Go through the entries below from the first line and transcribe each one exactly, ending with the line that contains "Definition is_secured (t".

-.-.-

(* ===== verification/Tunnelled.v ===== *)
(** * The program through a proxy

    The whole stack of a client behind a proxy, for an [https] URL: the TCP
    connector reaches the proxy, the tunnel is established, the TLS session is
    made with the destination inside it, and the exchange runs in the session.
    Under what is assumed of the network, the proxy and the server, the example
    program ends and prints what the server answered. *)
From S2P Require Import Prelude RustStd Utf8 Httparse Io Uri Response Request Body Connect Client Relate.
From S2P Require Import Tunnel Net Dns Http Eyeballs Https Proxy Compose.

Section secured.
Context {T : Type} `{TT : TokioTls T, CT : Conn T, CS : Conn Proxy.TlsStream}.

Definition is_secured (t : Proxy.TlsStream) (m : ProxyStream) : Prop := m = Secured t.

#[export] Instance secured_sim : ConnSim is_secured.
Proof.
  split.
  - intros t ? n ->. cbn. by destruct (io_read t n) as [[]| | |].
  - intros t ? bs ->. cbn. by destruct (io_write_all t bs).
  - intros t ? n ->. cbn. by destruct (poll_read t n).
Qed.
End secured.

Section connect.
Context `{UL : UriLib, HDR : HeaderLib, BL : BytesLib, UT : !UriText, HY : HyperLib}.
Context {T W C : Type} `{BS : BufStream T, OB : !Observed T, RB : !Reliable T, TT : TokioTls T}.

(** A reply that establishes a tunnel: a head with status 200, and nothing
    more before the client speaks. *)
Definition establishes (line : bytes) (lines : list bytes) : Prop :=
  Forall (λ l, no_crlf l ∧ l ≠ []) (line :: lines) ∧
  take 12 line ∈ [b"HTTP/1.1 200"; b"HTTP/1.0 200"].

(** The proxy at the other end of a stream opens the tunnel the request [creq]
    asks for, and what is at its end makes a TLS session for [host] that has
    the property [P]. *)
Definition tunnels_to (tl : NativeTlsConnector) (host creq : bytes) (F : nat)
    (P : Proxy.TlsStream → Prop) (s : T) : Prop :=
  ∃ line lines, let reply := end_lines (line :: lines) ++ CRLF in
    establishes line lines ∧ incoming s reply ∧ length creq + length reply + 1 < F ∧
    ∀ s', written s' = written s ++ creq → incoming s' [] →
      ∃ t, tokio_tls_connect tl host s' = inl t ∧ P t.

Lemma tunnel_new_nonempty host port hs tn : tunnel_new host port hs = Ok tn → tc_buf tn ≠ [].
Proof. unfold tunnel_new. intros H. outcome_inv. done. Qed.

Lemma tunnel_result_mono F n m tn r :
  tunnel_await F n tn = Ok r → n ≤ m → tunnel_await F m tn = Ok r.
Proof.
  intros Hr Hle. unfold tunnel_await in *. rewrite <-Hr. apply loop_mono; [by rewrite Hr|done].
Qed.

(** Connecting through such a proxy gives the session. *)
Lemma proxy_connect_tunnels `{CN : ∀ polls : nat, Connect W C T} F (self : ProxyConnector C)
    dst p tl tn pdst w s c w' M P :
  match_proxy self dst = Some p → dst_scheme dst = HTTPS → Proxy.tls self = Some tl →
  tunnel_new (dst_host dst) (default 443%N (dst_port dst)) (Proxy.headers p) = Ok tn →
  proxy_dst dst (px_uri p) = Ok pdst →
  (∀ polls, M ≤ polls → connect (Connect:=CN polls) (connector self) pdst w = (Ok (s, c), w')) →
  tunnels_to tl (dst_host dst) (tc_buf tn) F P s →
  ∃ N t c', P t ∧ ∀ polls, N ≤ polls →
    proxy_connect (CN:=CN polls) F polls self dst w = (Ok (Secured t, c'), w').
Proof.
  intros Hm Hs Htl Htn Hp Hc (line & lines & [Hl Hst] & Hi & HF & Htls).
  pose proof (tunnel_new_nonempty _ _ _ _ Htn) as Hne. destruct tn as [creq]. cbn [tc_buf] in *.
  destruct (tunnel_accepts_facts F creq s c line lines Hl Hst Hi Hne HF)
    as (n & s' & c' & self' & Hrun & Hw & _ & Hi').
  destruct (Htls s' Hw Hi') as (t & Ht & HP).
  exists (M `max` n), t, (connected_proxy connected_new true). split; [done|]. intros polls Hle.
  unfold proxy_connect. rewrite Hm, decide_True, Htn by done.
  unfold mbind at 1, io_bind at 1, io_pure at 1.
  unfold mbind at 1, io_bind at 1, unwrap_or_future, io_pure at 1. rewrite Hp.
  unfold mbind at 1, io_bind at 1, wrapped at 1. rewrite (Hc polls) by lia.
  unfold mbind at 1, io_bind at 1, io_pure at 1, tunnel_result.
  rewrite (tunnel_result_mono F n polls _ _ Hrun) by lia. cbn [lift map_err mbind outcome_bind].
  rewrite Htl. unfold io_bind, io_pure. by rewrite Ht.
Qed.
End connect.

Section program.
Context `{BP : Build, LC : Lowercase, HL : HttpLib, UL : UriLib, HY : HyperLib, SL : StatusLib}.
Context `{HDR : HeaderLib, BL : BytesLib, UT : !UriText}.
Context {W R B : Type} `{FT : Fates W, TG : Target, RV : Resolve W R, HX : !HyperExtra, RS : ReqStream B}.
Context `{BS : BufStream TcpStream, OB : !Observed TcpStream, RB : !Reliable TcpStream}.
Context `{TT : TokioTls TcpStream, CT : Conn TcpStream, CS : Conn Proxy.TlsStream}.
Context `{DS : !Delivers Proxy.TlsStream}.
Context (turn : W → W) (turn_ok : ∀ w, world_inv w → world_inv (turn w)).

(** C14: the program through a proxy, for an [https] URL: when the network lets
    the connector reach the proxy, the proxy answers the CONNECT request for
    the host and port of the URL with a 200, and behind it the TLS handshake
    for the host of the URL gives a session with a server that takes the
    request and gives a well-formed answer, then the program ends, and prints
    the status of the answer and the text of its payload: the address that is
    connected to is the proxy's alone. *)
Theorem fetch_through_proxy fuel uninit uninit' F
    (self : ProxyConnector (HttpConnector (W:=W) (R:=R))) (req : Request B) w p tl tn pdst phost a :
  let dst := MkDestination (rq_uri req) in
  well_formed a → dst_scheme dst = HTTPS →
  match_proxy self dst = Some p → Proxy.tls self = Some tl →
  tunnel_new (dst_host dst) (default 443%N (dst_port dst)) (Proxy.headers p) = Ok tn →
  proxy_dst dst (px_uri p) = Ok pdst →
  reachable turn (connector self) pdst w phost
    (tunnels_to tl (dst_host dst) (tc_buf tn) F (serves fuel req a)) →
  ∃ N n r w', printed a r ∧ ∀ polls, N ≤ polls →
    fetch (CN:=proxy_connector (CN:=http_connector turn polls) F polls) fuel uninit uninit' n self req w
      = (r, w').
Proof.
  intros dst Ha Hs Hm Htl Htn Hp Hreach.
  destruct (reachable_connects turn turn_ok _ _ _ _ _ Hreach) as (M & s & c & w' & HT & HM).
  destruct (proxy_connect_tunnels (CN:=λ polls, http_connector turn polls) F self dst p tl tn pdst w
              s c w' M _ Hm Hs Htl Htn Hp HM HT) as (N & t & c' & Hserv & HN).
  destruct (serves_consume fuel uninit uninit' req a t Ha Hserv) as [n Hn].
  eexists N, n, _, w'. split; [exact Hn|]. intros polls Hle.
  rewrite (fetch_connected (CN:=proxy_connector (CN:=http_connector turn polls) F polls)
             fuel uninit uninit' n self req w _ c' w' (HN polls Hle)).
  f_equal. symmetry. apply (consume_sim is_secured). by apply exchange_sim; [apply _|].
Qed.
End program.

(** ** A concrete run *)

Module Examples.
Import Script Eyeballs.Examples Compose.Examples.

#[local] Existing Instance ascii_lowercase.
#[local] Existing Instance named_http.
#[local] Existing Instance Simple.lib.
#[local] Existing Instance numeric_status.
#[local] Existing Instance list_headers.
#[local] Existing Instance exact_bytes.
#[local] Existing Instance Proxy.Examples.host_text.
#[local] Existing Instance Http.Examples.not_windows.
#[local] Existing Instance Http.Examples.info_connected.
#[local] Existing Instance Http.Examples.info_extra.
#[local] Existing Instance lossy.
#[local] Existing Instance all_worlds.
#[local] Existing Instance lossy_contract.
#[local] Existing Instance lossy_fates.
#[local] Existing Instance slow_zone.

(** The proxy at an address sends the first piece of the script of [site] and
    waits; seven bytes are taken at a write. *)
#[local] Instance front_buf : BufStream (@TcpStream unit lossy) := {|
  write_buf s bs :=
    (Ready (Nat.min 7 (length bs)),
     (s.1, Script (events s.2) (sent s.2 ++ take (Nat.min 7 (length bs)) bs)));
  read_buf s _ :=
    match events s.2 with
    | Piece c l :: _ => (Ready (c :: l), (s.1, Script [] (sent s.2)))
    | _ => (Ready [], s)
    end
|}.

#[local] Instance front_observed : Observed (@TcpStream unit lossy).
Proof.
  refine {| written s := sent s.2;
            incoming s d := d = match events s.2 with Piece c l :: _ => c :: l | _ => [] end |}.
  - intros [a [evs snt]] bs d Hd. cbn [write_buf front_buf]. split_and!; [lia|done|done].
  - intros [a [[|[c l| |e] evs] snt]] v d Hd; cbn in *; (split; [done|]); exists [];
      by rewrite ?app_nil_r.
Defined.

#[local] Instance front_reliable : Reliable (@TcpStream unit lossy).
Proof.
  refine {| idle _ := 0 |}.
  - intros [a [evs snt]] [|c bs] d _ Hne; [done|]. cbn [write_buf front_buf length]. lia.
  - intros [a [[|[c l| |e] evs] snt]] v d Hd; cbn in *; done || (intros _; exact Hd).
Defined.

(** The session that is made behind the proxy is with [site]. *)
#[local] Instance behind : TokioTls (@TcpStream unit lossy) := {|
  NativeTlsConnector := unit;
  TlsStream := script;
  native_tls_build := inl tt;
  tokio_tls_connect _ _ _ := inl site
|}.

Definition proxy_url : Uri := uri (simple_dst HTTP (b"a.org") (Some 3128%N)).

Definition proxied : ProxyConnector (TT:=behind) (HttpConnector (W:=unit) (R:=unit)) :=
  {| proxies := [Proxy_new Https proxy_url];
     connector := slow_connector; tls := Some (tt : @NativeTlsConnector _ behind) |}.

Definition secret : Request (list (bytes + io_error)) :=
  Request_new GET (uri (simple_dst HTTPS (b"b.org") None)).

(** The destination the connector is asked for: the proxy, with its port. *)
Definition to_proxy : Destination :=
  match proxy_dst (MkDestination (rq_uri secret)) proxy_url with
  | Ok d => d
  | _ => MkDestination proxy_url
  end.

Lemma front_tunnels a :
  tunnels_to (TT:=behind) (tt : @NativeTlsConnector _ behind) (b"b.org")
    (b"CONNECT b.org:443 HTTP/1.1" ++ CRLF ++ b"Host: b.org:443" ++ CRLF2) 200
    (serves 1 secret site_answer) ((a, site) : @TcpStream unit lossy).
Proof.
  exists (b"HTTP/1.1 200 OK"), [b"Content-Length: 5"]. split_and!.
  - split; [|left]. apply (bool_decide_unpack _). vm_compute. exact I.
  - vm_compute. reflexivity.
  - apply (bool_decide_unpack _). vm_compute. exact I.
  - intros s' _ _. exists site. split; [done|]. do 3 eexists. split_and!; reflexivity.
Qed.

Lemma fetch_through_proxy_witness :
  ∃ N n w', ∀ polls, N ≤ polls →
    fetch (BP:=false) (CO:=proxy_stream_conn (TT:=behind) (CT:=site_conn))
      (CN:=proxy_connector (CN:=http_connector (λ w, w) polls) 200 polls) 1 [] [] n proxied secret tt =
      (Ok (200%N : @StatusCode numeric_status, b"hello"), w').
Proof.
  destruct (fetch_through_proxy (BP:=false) (TT:=behind) (CT:=site_conn) (CS:=script_conn) (DS:=script_delivers)
    (λ w, w) (λ w Hw, Hw) 1 [] [] 200 proxied secret tt
    (Proxy_new Https proxy_url) (tt : @NativeTlsConnector _ behind)
    (MkTunnelConnect (b"CONNECT b.org:443 HTTP/1.1" ++ CRLF ++ b"Host: b.org:443" ++ CRLF2))
    to_proxy (b"a.org") site_answer)
    as (N & n & r & w' & (st & -> & Hst) & HN).
  - exact site_well_formed.
  - reflexivity.
  - reflexivity.
  - reflexivity.
  - vm_compute. reflexivity.
  - reflexivity.
  - split; [exact I|]. split; [reflexivity|]. split; [reflexivity|].
    eexists _, tt. split; [apply found|]. split.
    + right. eexists. split; reflexivity.
    + intros [a t] Hf _. cbn in Hf. subst t. apply front_tunnels.
  - cbn in Hst. subst st. exists N, n, w'. exact HN.
Defined.
End Examples.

-.-.-

Completed task:
(* ===== verification/Tunnelled.v ===== *)
(** * The program through a proxy

    The whole stack of a client behind a proxy, for an [https] URL: the TCP
    connector reaches the proxy, the tunnel is established, the TLS session is
    made with the destination inside it, and the exchange runs in the session.
    Under what is assumed of the network, the proxy and the server, the example
    program ends and prints what the server answered. *)
From S2P Require Import Prelude RustStd Utf8 Httparse Io Uri Response Request Body Connect Client Relate.
From S2P Require Import Tunnel Net Dns Http Eyeballs Https Proxy Compose.

Section secured.
Context {T : Type} `{TT : TokioTls T, CT : Conn T, CS : Conn Proxy.TlsStream}.

Definition is_secured (t : Proxy.TlsStream) (m : ProxyStream) : Prop := m = Secured t.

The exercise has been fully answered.